*Exercise directions*.
Among the entries below, extract exactly the lines that run from the one with "rewrite N.eqb_refl. simpl." through the one with "i < 256 ^ N.of_nat", both ends included.

*Task inputs*.
____

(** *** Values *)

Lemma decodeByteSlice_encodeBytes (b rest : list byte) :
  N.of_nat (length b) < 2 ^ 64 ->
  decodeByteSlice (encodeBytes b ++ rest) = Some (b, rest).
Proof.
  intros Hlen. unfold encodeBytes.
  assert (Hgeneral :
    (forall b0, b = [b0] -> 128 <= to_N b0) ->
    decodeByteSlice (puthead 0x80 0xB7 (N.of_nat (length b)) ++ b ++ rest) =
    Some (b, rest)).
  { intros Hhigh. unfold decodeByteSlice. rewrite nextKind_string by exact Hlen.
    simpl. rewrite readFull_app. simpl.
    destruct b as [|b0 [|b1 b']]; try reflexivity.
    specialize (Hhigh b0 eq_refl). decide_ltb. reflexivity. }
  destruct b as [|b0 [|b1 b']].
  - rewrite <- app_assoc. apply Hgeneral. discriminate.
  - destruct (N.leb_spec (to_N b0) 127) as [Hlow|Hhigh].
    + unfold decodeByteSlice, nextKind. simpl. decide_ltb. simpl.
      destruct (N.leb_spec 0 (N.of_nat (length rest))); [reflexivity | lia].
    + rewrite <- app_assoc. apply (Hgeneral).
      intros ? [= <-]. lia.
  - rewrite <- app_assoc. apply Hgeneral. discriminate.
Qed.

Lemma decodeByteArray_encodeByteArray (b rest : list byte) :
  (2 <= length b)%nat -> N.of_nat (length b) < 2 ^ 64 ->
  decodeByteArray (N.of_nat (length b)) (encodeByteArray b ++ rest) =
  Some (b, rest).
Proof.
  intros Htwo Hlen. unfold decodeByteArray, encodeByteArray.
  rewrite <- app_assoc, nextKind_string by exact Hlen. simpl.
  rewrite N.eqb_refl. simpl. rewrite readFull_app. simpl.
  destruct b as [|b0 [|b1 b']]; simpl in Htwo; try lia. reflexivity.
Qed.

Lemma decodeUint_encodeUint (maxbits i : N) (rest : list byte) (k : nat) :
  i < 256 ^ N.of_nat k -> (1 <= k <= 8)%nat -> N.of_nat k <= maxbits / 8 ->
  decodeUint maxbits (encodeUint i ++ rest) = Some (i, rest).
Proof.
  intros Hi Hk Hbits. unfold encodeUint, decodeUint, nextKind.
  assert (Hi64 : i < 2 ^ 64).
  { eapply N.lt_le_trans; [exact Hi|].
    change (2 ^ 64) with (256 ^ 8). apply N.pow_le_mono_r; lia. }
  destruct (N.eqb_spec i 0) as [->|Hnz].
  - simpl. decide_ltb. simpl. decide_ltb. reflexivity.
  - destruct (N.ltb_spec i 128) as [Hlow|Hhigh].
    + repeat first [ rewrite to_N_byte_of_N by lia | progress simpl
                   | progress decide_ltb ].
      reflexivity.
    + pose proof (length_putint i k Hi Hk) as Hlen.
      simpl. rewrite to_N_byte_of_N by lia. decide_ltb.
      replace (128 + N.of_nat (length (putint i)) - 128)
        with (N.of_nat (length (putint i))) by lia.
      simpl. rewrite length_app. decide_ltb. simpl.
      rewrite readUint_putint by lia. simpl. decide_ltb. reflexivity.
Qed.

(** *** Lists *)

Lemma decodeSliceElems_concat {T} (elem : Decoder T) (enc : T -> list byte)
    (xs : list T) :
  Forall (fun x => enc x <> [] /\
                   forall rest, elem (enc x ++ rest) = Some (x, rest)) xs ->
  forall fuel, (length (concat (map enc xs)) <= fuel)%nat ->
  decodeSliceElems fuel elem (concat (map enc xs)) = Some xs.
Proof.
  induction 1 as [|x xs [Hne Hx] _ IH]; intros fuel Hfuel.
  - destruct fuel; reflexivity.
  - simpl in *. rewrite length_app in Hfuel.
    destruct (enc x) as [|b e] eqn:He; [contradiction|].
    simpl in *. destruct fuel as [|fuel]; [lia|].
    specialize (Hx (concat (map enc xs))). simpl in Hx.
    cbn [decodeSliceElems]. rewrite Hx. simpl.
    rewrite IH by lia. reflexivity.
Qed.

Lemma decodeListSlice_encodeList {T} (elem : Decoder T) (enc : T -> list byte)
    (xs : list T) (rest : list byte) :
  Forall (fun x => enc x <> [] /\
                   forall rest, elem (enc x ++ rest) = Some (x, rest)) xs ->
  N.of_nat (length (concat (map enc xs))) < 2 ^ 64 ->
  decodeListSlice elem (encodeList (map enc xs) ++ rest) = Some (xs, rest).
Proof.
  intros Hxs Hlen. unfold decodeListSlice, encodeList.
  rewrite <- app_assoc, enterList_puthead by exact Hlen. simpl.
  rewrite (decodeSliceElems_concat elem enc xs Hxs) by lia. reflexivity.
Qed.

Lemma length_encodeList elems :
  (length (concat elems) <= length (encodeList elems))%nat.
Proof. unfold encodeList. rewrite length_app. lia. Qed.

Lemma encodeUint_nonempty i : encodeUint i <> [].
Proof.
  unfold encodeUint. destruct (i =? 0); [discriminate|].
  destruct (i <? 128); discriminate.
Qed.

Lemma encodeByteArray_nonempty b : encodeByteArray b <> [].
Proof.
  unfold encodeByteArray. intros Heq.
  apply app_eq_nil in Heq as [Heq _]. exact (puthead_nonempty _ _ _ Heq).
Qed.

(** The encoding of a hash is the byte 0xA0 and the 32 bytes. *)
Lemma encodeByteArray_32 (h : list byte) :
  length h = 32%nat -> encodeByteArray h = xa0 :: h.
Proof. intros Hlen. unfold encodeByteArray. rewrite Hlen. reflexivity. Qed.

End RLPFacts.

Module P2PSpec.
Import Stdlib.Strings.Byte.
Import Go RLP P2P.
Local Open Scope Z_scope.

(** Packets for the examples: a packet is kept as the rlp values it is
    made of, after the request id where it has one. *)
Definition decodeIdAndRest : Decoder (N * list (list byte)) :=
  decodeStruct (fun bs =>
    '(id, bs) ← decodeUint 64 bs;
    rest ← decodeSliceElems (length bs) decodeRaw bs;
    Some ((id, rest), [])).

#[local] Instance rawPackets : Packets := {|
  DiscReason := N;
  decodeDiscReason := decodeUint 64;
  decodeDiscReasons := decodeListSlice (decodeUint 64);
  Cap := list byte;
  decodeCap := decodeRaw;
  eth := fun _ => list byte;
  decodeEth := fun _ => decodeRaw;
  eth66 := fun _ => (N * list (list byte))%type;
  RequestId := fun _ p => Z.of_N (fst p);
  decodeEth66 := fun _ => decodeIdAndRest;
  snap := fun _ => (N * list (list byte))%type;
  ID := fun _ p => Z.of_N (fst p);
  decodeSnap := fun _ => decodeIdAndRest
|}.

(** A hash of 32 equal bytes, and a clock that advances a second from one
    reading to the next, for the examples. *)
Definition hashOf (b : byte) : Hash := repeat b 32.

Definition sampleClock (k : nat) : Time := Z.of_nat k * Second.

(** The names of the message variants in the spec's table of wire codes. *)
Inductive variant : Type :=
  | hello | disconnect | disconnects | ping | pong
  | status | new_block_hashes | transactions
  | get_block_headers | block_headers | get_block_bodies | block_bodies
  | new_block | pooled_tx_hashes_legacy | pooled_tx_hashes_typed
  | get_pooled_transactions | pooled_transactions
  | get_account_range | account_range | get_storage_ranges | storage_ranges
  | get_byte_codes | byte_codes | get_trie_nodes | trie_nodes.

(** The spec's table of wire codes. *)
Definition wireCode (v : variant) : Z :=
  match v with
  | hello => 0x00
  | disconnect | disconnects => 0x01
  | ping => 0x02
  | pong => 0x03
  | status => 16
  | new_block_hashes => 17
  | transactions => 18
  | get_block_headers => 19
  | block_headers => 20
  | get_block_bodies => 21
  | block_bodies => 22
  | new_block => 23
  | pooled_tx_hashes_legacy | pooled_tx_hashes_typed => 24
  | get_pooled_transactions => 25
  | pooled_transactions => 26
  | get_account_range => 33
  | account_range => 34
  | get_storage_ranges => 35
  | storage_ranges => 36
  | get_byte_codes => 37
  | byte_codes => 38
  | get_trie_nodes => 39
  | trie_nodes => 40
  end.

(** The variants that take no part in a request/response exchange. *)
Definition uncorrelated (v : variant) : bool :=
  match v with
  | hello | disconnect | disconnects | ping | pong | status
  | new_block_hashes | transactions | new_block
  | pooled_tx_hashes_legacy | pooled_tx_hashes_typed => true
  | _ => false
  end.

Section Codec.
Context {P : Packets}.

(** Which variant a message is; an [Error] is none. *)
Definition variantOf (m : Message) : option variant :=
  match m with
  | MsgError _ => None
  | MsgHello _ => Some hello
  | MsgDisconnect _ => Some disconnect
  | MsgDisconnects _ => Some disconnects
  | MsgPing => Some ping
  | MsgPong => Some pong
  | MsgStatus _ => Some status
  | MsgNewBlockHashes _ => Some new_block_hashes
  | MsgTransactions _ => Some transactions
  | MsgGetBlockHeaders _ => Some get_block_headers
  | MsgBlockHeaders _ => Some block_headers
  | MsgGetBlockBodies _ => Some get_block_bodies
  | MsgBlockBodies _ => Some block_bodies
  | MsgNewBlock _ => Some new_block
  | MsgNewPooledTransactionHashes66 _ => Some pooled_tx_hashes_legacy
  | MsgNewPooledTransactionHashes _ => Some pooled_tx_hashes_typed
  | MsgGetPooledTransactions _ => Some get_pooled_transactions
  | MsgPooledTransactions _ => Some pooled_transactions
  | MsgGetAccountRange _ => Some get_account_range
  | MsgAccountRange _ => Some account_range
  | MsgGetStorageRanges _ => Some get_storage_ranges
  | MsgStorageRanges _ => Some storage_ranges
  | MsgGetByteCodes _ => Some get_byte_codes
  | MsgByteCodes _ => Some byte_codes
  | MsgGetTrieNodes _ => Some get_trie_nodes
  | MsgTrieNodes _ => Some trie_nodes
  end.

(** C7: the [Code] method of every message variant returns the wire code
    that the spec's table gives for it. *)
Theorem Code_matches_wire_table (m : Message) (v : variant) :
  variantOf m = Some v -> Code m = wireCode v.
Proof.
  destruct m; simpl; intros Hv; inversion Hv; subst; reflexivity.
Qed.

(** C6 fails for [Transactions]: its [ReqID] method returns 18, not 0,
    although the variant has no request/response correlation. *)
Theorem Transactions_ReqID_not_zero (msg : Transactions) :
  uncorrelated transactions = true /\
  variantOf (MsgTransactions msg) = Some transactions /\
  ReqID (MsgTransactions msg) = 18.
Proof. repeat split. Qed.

____

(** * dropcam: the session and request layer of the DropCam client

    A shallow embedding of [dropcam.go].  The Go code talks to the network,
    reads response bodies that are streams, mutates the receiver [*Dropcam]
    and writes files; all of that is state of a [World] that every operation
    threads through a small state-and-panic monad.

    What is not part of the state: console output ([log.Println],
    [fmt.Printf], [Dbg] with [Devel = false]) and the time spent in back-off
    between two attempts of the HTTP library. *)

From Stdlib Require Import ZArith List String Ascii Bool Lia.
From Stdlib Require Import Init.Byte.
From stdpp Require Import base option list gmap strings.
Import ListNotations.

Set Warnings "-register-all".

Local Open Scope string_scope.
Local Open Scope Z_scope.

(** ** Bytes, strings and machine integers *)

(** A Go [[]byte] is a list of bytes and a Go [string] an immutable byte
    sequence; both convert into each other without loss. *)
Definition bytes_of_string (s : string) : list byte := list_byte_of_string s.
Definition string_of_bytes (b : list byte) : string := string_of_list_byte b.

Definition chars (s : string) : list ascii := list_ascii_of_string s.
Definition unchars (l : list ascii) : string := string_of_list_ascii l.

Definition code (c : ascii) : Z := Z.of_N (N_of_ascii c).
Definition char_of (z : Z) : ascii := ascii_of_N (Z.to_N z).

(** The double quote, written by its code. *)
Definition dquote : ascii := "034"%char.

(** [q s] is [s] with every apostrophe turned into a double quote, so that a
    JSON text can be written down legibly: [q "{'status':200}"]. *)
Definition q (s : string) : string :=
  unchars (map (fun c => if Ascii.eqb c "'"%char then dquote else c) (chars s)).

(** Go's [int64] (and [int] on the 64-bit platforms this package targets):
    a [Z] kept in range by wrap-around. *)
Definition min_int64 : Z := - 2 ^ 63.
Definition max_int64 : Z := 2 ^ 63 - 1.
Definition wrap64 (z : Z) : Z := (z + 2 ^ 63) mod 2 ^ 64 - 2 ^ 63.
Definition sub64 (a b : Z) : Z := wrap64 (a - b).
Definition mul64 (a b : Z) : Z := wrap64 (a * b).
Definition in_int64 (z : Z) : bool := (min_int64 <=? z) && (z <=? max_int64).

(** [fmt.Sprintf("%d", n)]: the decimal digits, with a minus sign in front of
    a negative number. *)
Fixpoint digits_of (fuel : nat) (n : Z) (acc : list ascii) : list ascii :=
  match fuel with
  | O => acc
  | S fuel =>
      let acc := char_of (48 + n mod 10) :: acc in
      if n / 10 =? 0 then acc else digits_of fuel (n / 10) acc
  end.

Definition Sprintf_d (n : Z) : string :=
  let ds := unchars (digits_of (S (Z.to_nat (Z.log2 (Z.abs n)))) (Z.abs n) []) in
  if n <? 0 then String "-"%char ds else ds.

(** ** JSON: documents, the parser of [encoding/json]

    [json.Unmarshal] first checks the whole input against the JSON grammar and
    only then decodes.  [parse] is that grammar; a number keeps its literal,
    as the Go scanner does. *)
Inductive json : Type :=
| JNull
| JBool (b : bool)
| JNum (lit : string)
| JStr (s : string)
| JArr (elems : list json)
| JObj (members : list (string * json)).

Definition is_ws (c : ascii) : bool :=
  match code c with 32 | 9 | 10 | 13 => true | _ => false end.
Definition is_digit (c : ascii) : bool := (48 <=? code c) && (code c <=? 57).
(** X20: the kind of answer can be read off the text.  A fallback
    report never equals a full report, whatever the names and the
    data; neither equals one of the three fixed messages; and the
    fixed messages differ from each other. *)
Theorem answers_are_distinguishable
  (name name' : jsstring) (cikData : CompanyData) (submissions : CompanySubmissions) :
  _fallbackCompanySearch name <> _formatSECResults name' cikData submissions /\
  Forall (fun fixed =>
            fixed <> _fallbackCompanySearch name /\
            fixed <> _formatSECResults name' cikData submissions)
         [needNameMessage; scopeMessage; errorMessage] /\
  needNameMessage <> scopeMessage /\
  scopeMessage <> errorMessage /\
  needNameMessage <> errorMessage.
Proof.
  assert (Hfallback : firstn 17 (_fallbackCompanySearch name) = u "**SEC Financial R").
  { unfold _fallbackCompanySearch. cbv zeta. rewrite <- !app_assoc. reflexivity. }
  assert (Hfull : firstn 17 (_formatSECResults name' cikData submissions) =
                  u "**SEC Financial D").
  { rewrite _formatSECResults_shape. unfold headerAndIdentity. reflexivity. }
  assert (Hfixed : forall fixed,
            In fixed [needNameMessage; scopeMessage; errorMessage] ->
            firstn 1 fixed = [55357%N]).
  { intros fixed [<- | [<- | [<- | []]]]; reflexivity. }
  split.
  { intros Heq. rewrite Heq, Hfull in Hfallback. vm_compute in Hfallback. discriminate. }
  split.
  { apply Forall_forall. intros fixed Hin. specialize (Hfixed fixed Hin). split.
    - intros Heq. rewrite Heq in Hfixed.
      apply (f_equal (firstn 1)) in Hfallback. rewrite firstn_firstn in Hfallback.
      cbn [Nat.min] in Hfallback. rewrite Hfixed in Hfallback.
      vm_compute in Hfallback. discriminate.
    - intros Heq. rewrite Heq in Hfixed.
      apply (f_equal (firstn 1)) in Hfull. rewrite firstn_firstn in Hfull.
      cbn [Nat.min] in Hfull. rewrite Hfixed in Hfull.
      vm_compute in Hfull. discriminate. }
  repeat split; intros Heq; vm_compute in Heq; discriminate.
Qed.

____

*Solution to this problem*.
  rewrite N.eqb_refl. simpl. rewrite readFull_app. simpl.
  destruct b as [|b0 [|b1 b']]; simpl in Htwo; try lia. reflexivity.
Qed.

Lemma decodeUint_encodeUint (maxbits i : N) (rest : list byte) (k : nat) :
  i < 256 ^ N.of_nat k -> (1 <= k <= 8)%nat -> N.of_nat k <= maxbits / 8 ->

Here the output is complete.